Surname: Lee

Lee, William Jonathan – Obituary

Funeral services were held June 9 at Zacher Mortuary for William (Bill) J. Lee, 74, retired Lone Pine rancher, who died in the night June 4 [1970] at home. Officiating at the 2 p.m. rites was Rev. George Chase and music was by Bill and Judy Simmons. Mr. Lee was born Feb. 20, 1896, at Woodburn. He was a World War I veteran and had lived in the Lone Pine area for 34 years. Survivors include his widow, Juanita, Lone Pine; six sons, Bill Jr., Richland, Wn.; Kenneth, Klamath Falls; Charles and Lawren, St. Marie, Idaho; Paul, U.S. Navy, stationed at Whidbey Island, Wn., and Dale Perkins, Reno, Nev.; four daughters, Mrs. Betty Nyberg, Salem; Mrs. Doris Case, Independence; Mrs.

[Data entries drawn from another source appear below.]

(* ===== verification/SettlementAuthority.v ===== *)
(** * The settlement boundary of a store: settlement.go and settlement_review.go

    The commercial authority is code behind an interface: what it answers is a
    parameter, as a function of the tables and of the command, and each
    stronger interface it implements is an optional method.  A call it accepts
    is appended to the ledger in the transaction of the caller.

    The store's settlement fields are one value that the compatibility mutator
    and the binders change; an operation reads it at several moments, so the
    operations take it as a function of the moment. *)

From S2P Require Import Prelude GoText GoJson AgentContract TurnTypes MemoryStore ExecutionTypes Settlement ProviderUsage SettlementUsage SqlDatabase.

(** ** Authorities *)

Record SettlementAuthority := mkSettlementAuthority {
  sa_Settle : Database → SettlementCommand → validation;
  sa_HoldForReview : option (Database → SettlementReviewHoldCommand → validation);
  sa_ResolveReview : option (Database → SettlementReviewResolutionAuthorityCommand →
                             result SettlementReviewResolutionAuthorityReceipt);
  sa_measuresReview : bool;
  sa_MeasureProviderUsage : option (Database → MeasureSettlementReviewProviderUsageCommand →
                                    result SettlementReviewProviderUsageAuthorityReceipt);
  sa_VerifyExpiredTurnReservation : option (Database → Turn → validation)
}.

(** The type assertions to the stronger interfaces. *)
Definition is_review_authority (a : SettlementAuthority) : bool := bool_decide (is_Some a.(sa_HoldForReview)).
Definition is_resolution_authority (a : SettlementAuthority) : bool :=
  is_review_authority a && bool_decide (is_Some a.(sa_ResolveReview)).
Definition is_usage_authority (a : SettlementAuthority) : bool :=
  is_resolution_authority a && a.(sa_measuresReview).
Definition is_provider_authority (a : SettlementAuthority) : bool :=
  is_resolution_authority a && bool_decide (is_Some a.(sa_MeasureProviderUsage)).

(** ** Bindings *)

Record SettlementAuthorityBinding := mkSettlementAuthorityBinding {
  sb_store : nat;
  sb_marker : option Z;
  sb_usageAware : bool;
  sb_providerUsageAware : bool;
  sb_providerJournal : option ProviderUsageJournal
}.

(** The settlement fields of an [SQLStore]; [ss_store] is the store's identity. *)
Record settlementState := mkSettlementState {
  ss_store : nat;
  ss_settlement : option SettlementAuthority;
  ss_binding : option SettlementAuthorityBinding;
  ss_violated : bool
}.

Definition WithSettlementAuthority (authority : option SettlementAuthority) (s : settlementState)
    : settlementState :=
  if bool_decide (is_Some s.(ss_binding))
  then mkSettlementState s.(ss_store) s.(ss_settlement) s.(ss_binding) true
  else mkSettlementState s.(ss_store) authority s.(ss_binding) s.(ss_violated).

(** A store that was configured or bound before is refused. *)
Definition bindable (s : settlementState) : bool :=
  negb (bool_decide (is_Some s.(ss_settlement)) || bool_decide (is_Some s.(ss_binding)) || s.(ss_violated)).

Definition bindAuthority (binding : SettlementAuthorityBinding) (authority : SettlementAuthority)
    (s : settlementState) : result SettlementAuthorityBinding * settlementState :=
  if bindable s
  then (Ok binding, mkSettlementState s.(ss_store) (Some authority) (Some binding) s.(ss_violated))
  else (Err ErrSettlementBindingInvalid, s).

Definition BindSettlementReviewAuthority (authority : option SettlementAuthority) (s : settlementState)
    : result SettlementAuthorityBinding * settlementState :=
  match authority with
  | None => (Err ErrSettlementBindingInvalid, s)
  | Some a => bindAuthority (mkSettlementAuthorityBinding s.(ss_store) (Some 1) false false None) a s
  end.

Definition BindSettlementReviewUsageAuthority (authority : option SettlementAuthority) (s : settlementState)
    : result SettlementAuthorityBinding * settlementState :=
  match authority with
  | None => (Err ErrSettlementBindingInvalid, s)
  | Some a => bindAuthority (mkSettlementAuthorityBinding s.(ss_store) (Some 1) true false None) a s
  end.

Definition BindSettlementReviewProviderUsageAuthority (journal : option ProviderUsageJournal)
    (authority : option SettlementAuthority) (s : settlementState)
    : result SettlementAuthorityBinding * settlementState :=
  match authority with
  | None => (Err ErrSettlementBindingInvalid, s)
  | Some a =>
    if MatchesStore journal s.(ss_store)
    then bindAuthority (mkSettlementAuthorityBinding s.(ss_store) (Some 1) false true journal) a s
    else (Err ErrSettlementBindingInvalid, s)
  end.

(** [binding.store != store || binding.marker == nil || *binding.marker != 1]. *)
Definition binding_intact (s : settlementState) (b : SettlementAuthorityBinding) : bool :=
  (b.(sb_store) =? s.(ss_store))%nat && bool_decide (b.(sb_marker) = Some 1).

(** [MatchesSettlementAuthorityBinding] for the binding the store holds. *)
Definition MatchesSettlementAuthorityBinding (s : settlementState) : bool :=
  match s.(ss_binding) with
  | None => false
  | Some b =>
    binding_intact s b && bool_decide (is_Some s.(ss_settlement)) && negb s.(ss_violated)
    && (negb b.(sb_providerUsageAware) || MatchesStore b.(sb_providerJournal) s.(ss_store))
  end.

Definition hasSettlementAuthority (s : settlementState) : bool := bool_decide (is_Some s.(ss_settlement)).

Definition reviewAuthority (s : settlementState) : option SettlementAuthority :=
  match s.(ss_settlement) with
  | Some a => if negb s.(ss_violated) && is_review_authority a then Some a else None
  | None => None
  end.

Definition settlementReviewResolutionAuthorityLocked (s : settlementState) : result SettlementAuthority :=
  guard! negb s.(ss_violated) else ErrSettlementBindingInvalid;;
  match s.(ss_binding) with
  | None => Err ErrSettlementReviewResolutionUnavailable
  | Some b =>
    guard! b.(sb_usageAware) || b.(sb_providerUsageAware) else ErrSettlementReviewResolutionUnavailable;;
    guard! binding_intact s b else ErrSettlementBindingInvalid;;
    match s.(ss_settlement) with
    | None => Err ErrSettlementBindingInvalid
    | Some a => guard! is_resolution_authority a else ErrSettlementReviewResolutionUnavailable;; Ok a
    end
  end.

Definition settlementReviewUsageAuthorityLocked (s : settlementState) : result SettlementAuthority :=
  guard! negb s.(ss_violated) else ErrSettlementBindingInvalid;;
  match s.(ss_binding) with
  | None => Err ErrSettlementReviewUsageUnavailable
  | Some b =>
    guard! b.(sb_usageAware) else ErrSettlementReviewUsageUnavailable;;
    guard! binding_intact s b else ErrSettlementBindingInvalid;;
    match s.(ss_settlement) with
    | None => Err ErrSettlementBindingInvalid
    | Some a => guard! is_usage_authority a else ErrSettlementReviewUsageUnavailable;; Ok a
    end
  end.

Definition settlementReviewProviderUsageAuthorityLocked (s : settlementState) : result SettlementAuthority :=
  guard! negb s.(ss_violated) else ErrSettlementBindingInvalid;;
  match s.(ss_binding) with
  | None => Err ErrSettlementReviewUsageUnavailable
  | Some b =>
    guard! b.(sb_providerUsageAware) else ErrSettlementReviewUsageUnavailable;;
    guard! binding_intact s b && MatchesStore b.(sb_providerJournal) s.(ss_store)
      else ErrSettlementBindingInvalid;;
    match s.(ss_settlement) with
    | None => Err ErrSettlementBindingInvalid
    | Some a => guard! is_provider_authority a else ErrSettlementReviewUsageUnavailable;; Ok a
    end
  end.

(** ** Calls that reach the ledger *)

Definition record_entry (db : Database) (entry : ledgerEntry) : Database :=
  set_settlement db (set_ledger db.(db_settlement) (db.(db_settlement).(st_ledger) ++ [entry])).

Definition settle (s : settlementState) (db : Database) (command : SettlementCommand) : result Database :=
  guard! negb s.(ss_violated) else ErrSettlementBindingInvalid;;
  match s.(ss_settlement) with
  | None => Ok db
  | Some authority =>
    check! SettlementCommand_Validate command;;
    check! authority.(sa_Settle) db command as ErrSettlementFailed;;
    Ok (record_entry db (Settled command))
  end.

(** The unique keys of the review table. *)
Definition review_key_taken (review : SettlementReviewRecord) (r : stored SettlementReviewRecord) : bool :=
  bool_decide (r.(row_record).(rv_ReviewID) = review.(rv_ReviewID))
  || bool_decide (r.(row_record).(rv_TurnID) = review.(rv_TurnID))
  || bool_decide (r.(row_record).(rv_SettlementKey) = review.(rv_SettlementKey)).

Definition insertReview (db : Database) (review : SettlementReviewRecord) : result Database :=
  let st := db.(db_settlement) in
  guard! negb (existsb (review_key_taken review) st.(st_reviews)) else driverError;;
  Ok (set_settlement db (set_reviews st (st.(st_reviews) ++ [mkStored (next_id row_ID st.(st_reviews)) review]))).

Definition persistSettlementReviewWithAuthority (db : Database) (turn : Turn)
    (review : SettlementReviewRecord) (authority : SettlementAuthority) : result Database :=
  guard! bool_decide (review.(rv_Status) = SettlementReviewStatusPending) else ErrStoreIntegrity;;
  check! SettlementReviewRecord_Validate review as ErrStoreIntegrity;;
  try! db := insertReview db review in
  let hold := mkSettlementReviewHoldCommand review turn.(turn_PrincipalID) in
  check! SettlementReviewHoldCommand_Validate hold as ErrStoreIntegrity;;
  match authority.(sa_HoldForReview) with
  | None => Err ErrStoreIntegrity
  | Some holdForReview =>
    check! holdForReview db hold as ErrSettlementReviewFailed;;
    Ok (record_entry db (HeldForReview hold))
  end.

Definition persistSettlementReview (s : settlementState) (db : Database) (turn : Turn)
    (review : SettlementReviewRecord) : result Database :=
  guard! bool_decide (review.(rv_Status) = SettlementReviewStatusPending) else ErrStoreIntegrity;;
  if settlementReviewProviderUsageAware review then
    try! authority := settlementReviewProviderUsageAuthorityLocked s in
    persistSettlementReviewWithAuthority db turn review authority
  else if bool_decide (review.(rv_Source) = SettlementReviewSourceExecutorCompletion) then
    try! authority := settlementReviewUsageAuthorityLocked s in
    persistSettlementReviewWithAuthority db turn review authority
  else
    match reviewAuthority s with
    | None => Err ErrSettlementUsageUnknown
    | Some authority => persistSettlementReviewWithAuthority db turn review authority
    end.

Effie Gregorson, Portland, and Mrs. Letha Mickel, Madrid Spain; one brother, Charles Lee, Chico, Cal., and 21 grandchildren. Casket bearers were Harold Buckner, Bud Adams, Waneard Buckner, Bill Williams, Donald Buckner and Dave Silvers. Interment was in the Pioneer Cemetery, Terrebonne. Contributed by: Shelli...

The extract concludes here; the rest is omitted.